While the state trooper was cutting and we were talking, I saw Luis Santiago on a stretcher. People were putting him into an ambulance. Lying in the ambulance and watching Luis I knew something terrible had happened and I said to the trooper: Did that guy die? I do not remember wh
at the trooper said, but I knew then that Luis was either dead or soon would be. Then I went by ambulance to a clinic in Wilmington where Dr. Wayne Sharaf saved my life, and my wife Peggy and my son Jeb were there, then an ambulance took me to Massachusetts General Hospital in Boston, where they operated on me for twelve hours.

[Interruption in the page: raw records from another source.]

(** Number literals. *)
Definition NaN : spec_float := S754_nan.
Definition Infinity : spec_float := S754_infinity false.
Definition NegInfinity : spec_float := S754_infinity true.
Definition num (z : Z) : spec_float := binary_normalize 53 1024 z 0 false.

(** [typeof value] *)
Definition typeof (v : value) : string :=
  match v with
  | Undefined => "undefined"
  | Null => "object"
  | Boolean _ => "boolean"
  | Number _ => "number"
  | BigInt _ => "bigint"
  | Str _ => "string"
  | Symbol _ => "symbol"
  | Obj _ _ => "object"
  | Arr _ _ _ => "object"
  | Fun _ _ _ => "function"
  end.

(** [Array.isArray(value)] *)
Definition isArray (v : value) : bool :=
  match v with
  | Arr _ _ _ => true
  | _ => false
  end.

(** [value instanceof C], where [p] is [C.prototype]: false on primitives,
    otherwise a walk along the prototype chain. *)
Definition instanceOf (v : value) (p : proto) : bool :=
  match v with
  | Obj _ chain | Arr _ chain _ | Fun _ chain _ => bool_decide (p ∈ chain)
  | _ => false
  end.

(** [Number.isNaN(value)]: no coercion, true on the number NaN only. *)
Definition Number_isNaN (v : value) : bool :=
  match v with
  | Number S754_nan => true
  | _ => false
  end.

(** [a === b]: operands of different types differ; numbers compare as
    IEEE 754 values (NaN differs from itself, the two zeros are equal);
    objects compare by identity. *)
Definition strictEq (a b : value) : bool :=
  match a, b with
  | Undefined, Undefined => true
  | Null, Null => true
  | Boolean x, Boolean y => bool_decide (x = y)
  | Number x, Number y => SFeqb x y
  | BigInt x, BigInt y => bool_decide (x = y)
  | Str x, Str y => bool_decide (x = y)
  | Symbol x, Symbol y => bool_decide (x = y)
  | Obj x _, Obj y _ => bool_decide (x = y)
  | Arr x _ _, Arr y _ _ => bool_decide (x = y)
  | Fun x _ _, Fun y _ _ => bool_decide (x = y)
  | _, _ => false
  end.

Luis Santiago said what were probably his last words on earth to me: Por favor, señor, please help, no hablo Ingles. This was around one o’clock in the morning of 23 July 1986. I was driving north on Route 93, going from Boston to my home in Haverhill, Massachusetts. The highway has four lanes and I was driving in the third. That stretch of road is straight and the visibility on 23 July was very good, so when I saw the Santiagos’ car I did not have to apply the brakes or make any other sudden motions. It was ahead of me, stopped in the third lane, its tail lights darkened. I slowed my car. To the right of the Santiagos’ car, in the breakdown lane, a car was parked and, behind it, a woman stood talking into the emergency call box. Her back was to me. I was driving a standard shift Subaru, and I shifted down to third, then second, and drove to the left, into the speed lane, so I could pass the left side of the Santiagos’ car and look into it for a driver, and see whether or not the driver was hurt. There were no cars behind me. Luz Santiago stood beside the car, at the door to the driver’s side, and her forehead was bleeding and she was crying. I drove to the left side of the road and parked near the guard rail and turned on my emergency blinker lights. Because of the guard rail, part of my car was still in the speed lane. I left the car and walked back to Luz Santiago. She was still crying and bleeding and she asked me to help her. She said: There’s a motorcycle under my car.